A recurring and fascinating find is that, along continental margins, the PETM manifests as an expanded horizon of terrestrially derived material
A recurring and fascinating find is that, along continental margins, the PETM manifests as an expanded horizon of terrestrially derived material. A second study by Simin Jin at the China University of Geosciences and colleagues spectacularly shows this aspect for cores from the North Sea. Indeed, the onset and main phase of the PETM, which lasted less than 200,000 years, corresponds to 140 metres of stratigraphic thickness in one of the cores. Moreover, this record displays cycles in sedimentary components with an apparent beat to Earth’s precession. Consistent with results from general circulation models for Earth’s future, the authors argue that greatly enhanced rainfall seasonality characterised the PETM, and this led to immense sedimentary discharge from rivers to continental margins.

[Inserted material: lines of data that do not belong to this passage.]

Definition forget_host (n : ServerName) (store : SessionStore) : SessionStore :=
  let s := state store in
  match hosts s !! n with
  | None => store
  | Some _ => with_state (mk_state (delete n (hosts s)) (filter (λ held, held ≠ n) (recency s))) store
  end.

Definition clear_sessions (store : SessionStore) : SessionStore := with_state (mk_state ∅ []) store.
Definition sessions_len (store : SessionStore) : Z := Z.of_nat (size (hosts (state store))).

(** ** What callers do *)

Inductive Op :=
  | SetKxHint (n : ServerName) (group : NamedGroup)
  | KxHint (n : ServerName)
  | SetTls12 (n : ServerName) (value : Tls12Session)
  | GetTls12 (n : ServerName)
  | RemoveTls12 (n : ServerName)
  | InsertTicket (n : ServerName) (value : Ticket)
  | TakeTicket (n : ServerName)
  | HasTicket (n : ServerName)
  | Forget (n : ServerName)
  | ClearAll
  | Len.

Inductive Answer :=
  | Nothing
  | TheGroup (group : option NamedGroup)
  | TheTls12 (value : option Tls12Session)
  | TheTicket (value : option Ticket)
  | Whether (b : bool)
  | Count (n : Z).

Definition step (op : Op) (s : SessionStore) : Answer * SessionStore :=
  match op with
  | SetKxHint n g => (Nothing, set_kx_hint n g s)
  | KxHint n => let '(r, s) := kx_hint n s in (TheGroup r, s)
  | SetTls12 n v => (Nothing, set_tls12_session n v s)
  | GetTls12 n => let '(r, s) := tls12_session n s in (TheTls12 r, s)
  | RemoveTls12 n => (Nothing, remove_tls12_session n s)
  | InsertTicket n v => (Nothing, insert_tls13_ticket n v s)
  | TakeTicket n => let '(r, s) := take_tls13_ticket n s in (TheTicket r, s)
  | HasTicket n => (Whether (has_ticket n s), s)
  | Forget n => (Nothing, forget_host n s)
  | ClearAll => (Nothing, clear_sessions s)
  | Len => (Count (sessions_len s), s)
  end.

Fixpoint run (ops : list Op) (s : SessionStore) : list Answer * SessionStore :=
  match ops with
  | [] => ([], s)
  | op :: ops => let '(a, s) := step op s in let '(answers, s) := run ops s in (a :: answers, s)
  end.

(** ** One list *)

(** The specification: the hosts in one list, the least recently used first, cut at the
    front when there are more than [cap]. *)
Abbreviation Lru := (list (ServerName * HostSessions)).

Definition others (n : ServerName) (l : Lru) : Lru := filter (λ p, p.1 ≠ n) l.
Definition material (n : ServerName) (l : Lru) : option HostSessions := snd <$> head (filter (λ p, p.1 = n) l).
Definition used (n : ServerName) (h : HostSessions) (l : Lru) : Lru := others n l ++ [(n, h)].
Definition newest (cap : Z) (l : Lru) : Lru := drop (length l - Z.to_nat cap) l.

Definition lru_edit (cap : Z) (n : ServerName) (edit : HostSessions → HostSessions) (l : Lru) : Lru :=
  newest cap (used n (edit (default no_sessions (material n l))) l).

Definition lru_read {R} (n : ServerName) (read : HostSessions → R * HostSessions) (l : Lru) : option R * Lru :=
  match material n l with
  | None => (None, l)
  | Some h => let '(r, h) := read h in (Some r, used n h l)
  end.

Definition lru_step (cap : Z) (op : Op) (l : Lru) : Answer * Lru :=
  match op with
  | SetKxHint n g => (Nothing, lru_edit cap n (λ h, mk_host (Some g) (h_tls12 h) (h_tls13 h)) l)
  | KxHint n => let '(r, l) := lru_read n (λ h, (h_kx_hint h, h)) l in (TheGroup (mjoin r), l)
  | SetTls12 n v => (Nothing, lru_edit cap n (λ h, mk_host (h_kx_hint h) (Some v) (h_tls13 h)) l)
  | GetTls12 n => let '(r, l) := lru_read n (λ h, (h_tls12 h, h)) l in (TheTls12 (mjoin r), l)
  | RemoveTls12 n =>
      let '(_, l) := lru_read n (λ h, (tt, mk_host (h_kx_hint h) None (h_tls13 h))) l in (Nothing, l)
  | InsertTicket n v =>
      (Nothing, lru_edit cap n (λ h, mk_host (h_kx_hint h) (h_tls12 h) (push_ticket v (h_tls13 h))) l)
  | TakeTicket n =>
      let '(r, l) := lru_read n (λ h, (last (h_tls13 h), mk_host (h_kx_hint h) (h_tls12 h) (removelast (h_tls13 h)))) l in
      (TheTicket (mjoin r), l)
  | HasTicket n =>
      (Whether (match material n l with
                | Some h => bool_decide (h_tls13 h ≠ [] ∨ is_Some (h_tls12 h))
                | None => false
                end), l)
  | Forget n => (Nothing, others n l)
  | ClearAll => (Nothing, [])
  | Len => (Count (zlen l), l)
  end.

(** What the store holds is the list: its queue is the list's names, its map the list. *)
Definition stands_for (s : SessionStore) (l : Lru) : Prop :=
  1 <= capacity s ∧ recency (state s) = l.*1 ∧ hosts (state s) = list_to_map l ∧ NoDup l.*1 ∧
  zlen l <= capacity s ∧ Forall (λ p, (length (h_tls13 p.2) <= TICKETS_PER_HOST)%nat) l.

(** ** The list and the map *)

Abbreviation as_map l := (list_to_map (M := gmap ServerName HostSessions) l).

Lemma material_cons n k h l : material n ((k, h) :: l) = if decide (k = n) then Some h else material n l.
Proof. unfold material. rewrite filter_cons. cbn [fst]. by case_decide. Qed.

Lemma others_cons n k h l : others n ((k, h) :: l) = if decide (k = n) then others n l else (k, h) :: others n l.
Proof. unfold others. rewrite filter_cons. cbn [fst]. repeat case_decide; done. Qed.

Lemma material_map n (l : Lru) : as_map l !! n = material n l.
Proof.
  induction l as [|[k h] l IH]; [apply lookup_empty|]. rewrite material_cons. cbn.
  case_decide as Hk; [subst; by rewrite lookup_insert_eq|by rewrite lookup_insert_ne].
Qed.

The third paper, which comes from Maodian Liu at Peking University, China, never mentions the PETM. Indeed, it entirely omits reference to the geological past. Instead, it is a remarkable and comprehensive examination of Hg riverine discharge to modern continental margins. The team shows convincingly, and in contrast to dogma, that most Hg on modern continental margins derives from rivers rather than from atmospheric sources, such as emitted by volcanoes. Crucially, they also suggest that rivers disproportionately add Hg during events of extreme discharge.
Individually, the three papers represent interesting works, each of which moves a disparate field forward. Read collectively, they exemplify how we might misread the sedimentary record during times of extraordinary change. For example, it seems that sedimentary filling of craters along the Norwegian margin and Hg anomalies in the North Sea could potentially represent an underappreciated and perhaps unprecedented delivery of fluvially derived components to continental margins, rather than near instantaneous and voluminous volcanism. For the PETM, a better axiom might be: the future is the key to the past.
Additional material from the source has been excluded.